Work task:
Only the lines of the data below from the one with "match s with []" through the one with "in order. *)" are wanted. Repeat them exactly.

Material shown:
(** * Vocuro: the streaming-transcription pipeline of the MicRecorder component

    A shallow embedding of the client-side pipeline of [MicRecorder]
    (src/unnamed/part_000): the refs and React state of the component become
    one record, every handler the component installs becomes a function on
    that record, and the browser (recorder events, timers, network replies)
    becomes a list of events folded over the handlers.  An [async] function
    is cut at its awaited fetch: the part before it runs with the call, the
    part after it runs when the reply comes.  Console output is left out,
    but for the milestone line, and with it the counter [chunkIndex] that
    only feeds it; so is the release of the media stream. *)

From Stdlib Require Import String Ascii.
From Stdlib Require Import Strings.Byte.
From Stdlib Require Import List Bool Arith NArith Lia.
Import ListNotations.

Set Implicit Arguments.

(** ** JavaScript values *)

Module Js.

(** A JS string is a sequence of UTF-16 code units. *)
Definition jsstring := list N.

Definition lit (s : string) : jsstring :=
  map N_of_ascii (list_ascii_of_string s).

(** WhiteSpace and LineTerminator code points, as [String.prototype.trim]
    strips them. *)
Definition is_ws (c : N) : bool :=
  ((9 <=? c) && (c <=? 13) || (c =? 32) || (c =? 160) || (c =? 0x1680)
   || (0x2000 <=? c) && (c <=? 0x200A) || (c =? 0x2028) || (c =? 0x2029)
   || (c =? 0x202F) || (c =? 0x205F) || (c =? 0x3000) || (c =? 0xFEFF))%N.

Fixpoint trimStart (s : jsstring) : jsstring :=
  match s with
  | [] => []
  | c :: r => if is_ws c then trimStart r else s
  end.

Definition trimEnd (s : jsstring) : jsstring := rev (trimStart (rev s)).

Definition trim (s : jsstring) : jsstring := trimEnd (trimStart s).

(** Truthiness of a string: the empty string is falsy. *)
Definition truthy (s : jsstring) : bool :=
  match s with [] => false | _ :: _ => true end.

(** A Blob: its bytes and its MIME type; [size] is the number of bytes. *)
Record Blob := mkBlob { blob_data : list byte; blob_type : jsstring }.

Definition size (b : Blob) : nat := length (blob_data b).

(** [new Blob(parts, { type })]: the bytes of the parts, in order. *)
Definition newBlob (parts : list Blob) (type : jsstring) : Blob :=
  mkBlob (concat (map blob_data parts)) type.

(** [Array.prototype.shift]: the first element, if any, and the rest. *)
Definition shift (A : Type) (q : list A) : option A * list A :=
  match q with
  | [] => (None, [])
  | x :: r => (Some x, r)
  end.

End Js.
Import Js.

(** ** The component and its environment *)

(** The body of one POST /transcribe: the form field [audio] and the chunk
    number its file name [chunk-N.webm] is built from. *)
Record Request := mkRequest { req_chunkNum : nat; req_audio : Blob }.

(** The JSON body of a successful /transcribe reply; a missing [text] is
    [None]. *)
Record TranscribeResult := mkResult { text : option jsstring; milestone : bool }.

(** How the awaited /transcribe call ends: the fetch rejects, the status is
    not ok, or the body parses. *)
Inductive Reply :=
| FetchRejected
| NotOk (status : nat)
| OkJson (result : TranscribeResult).

Inductive StartReply :=
| StartRejected
| StartNotOk (status : nat)
| StartOk (session_id : jsstring).

Record State := mkState {
  (* React state *)
  transcript : jsstring;
  currentSession : option jsstring;
  (* refs *)
  chunkQueue : list Blob;
  isProcessing : bool;
  sessionStarting : bool;
  chunkCounter : nat;
  audioChunks : list Blob;
  (* environment *)
  inFlight : list Request;        (* /transcribe calls awaiting their reply *)
  timeouts : nat;                 (* pending setTimeout(..., 100) callbacks *)
  startPending : nat;             (* /start_session calls awaiting their reply *)
  (* history *)
  transcribeCalls : list Request; (* every /transcribe call issued, oldest first *)
  startCalls : nat;               (* /start_session calls issued *)
  submitted : list Blob;          (* payloads handed to dispatch, oldest first *)
  milestoneLogs : nat             (* "Reached 5000 character milestone" lines *)
}.

Definition initial : State :=
  mkState [] None [] false false 0 [] [] 0 0 [] 0 [] 0.

Definition set_transcript (v : jsstring) (s : State) : State :=
  mkState v (currentSession s) (chunkQueue s) (isProcessing s)
    (sessionStarting s) (chunkCounter s) (audioChunks s) (inFlight s)
    (timeouts s) (startPending s) (transcribeCalls s) (startCalls s)
    (submitted s) (milestoneLogs s).

Definition set_currentSession (v : option jsstring) (s : State) : State :=
  mkState (transcript s) v (chunkQueue s) (isProcessing s)
    (sessionStarting s) (chunkCounter s) (audioChunks s) (inFlight s)
    (timeouts s) (startPending s) (transcribeCalls s) (startCalls s)
    (submitted s) (milestoneLogs s).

Result:
  match s with [] => false | _ :: _ => true end.

(** A Blob: its bytes and its MIME type; [size] is the number of bytes. *)
Record Blob := mkBlob { blob_data : list byte; blob_type : jsstring }.

Definition size (b : Blob) : nat := length (blob_data b).

(** [new Blob(parts, { type })]: the bytes of the parts, in order. *)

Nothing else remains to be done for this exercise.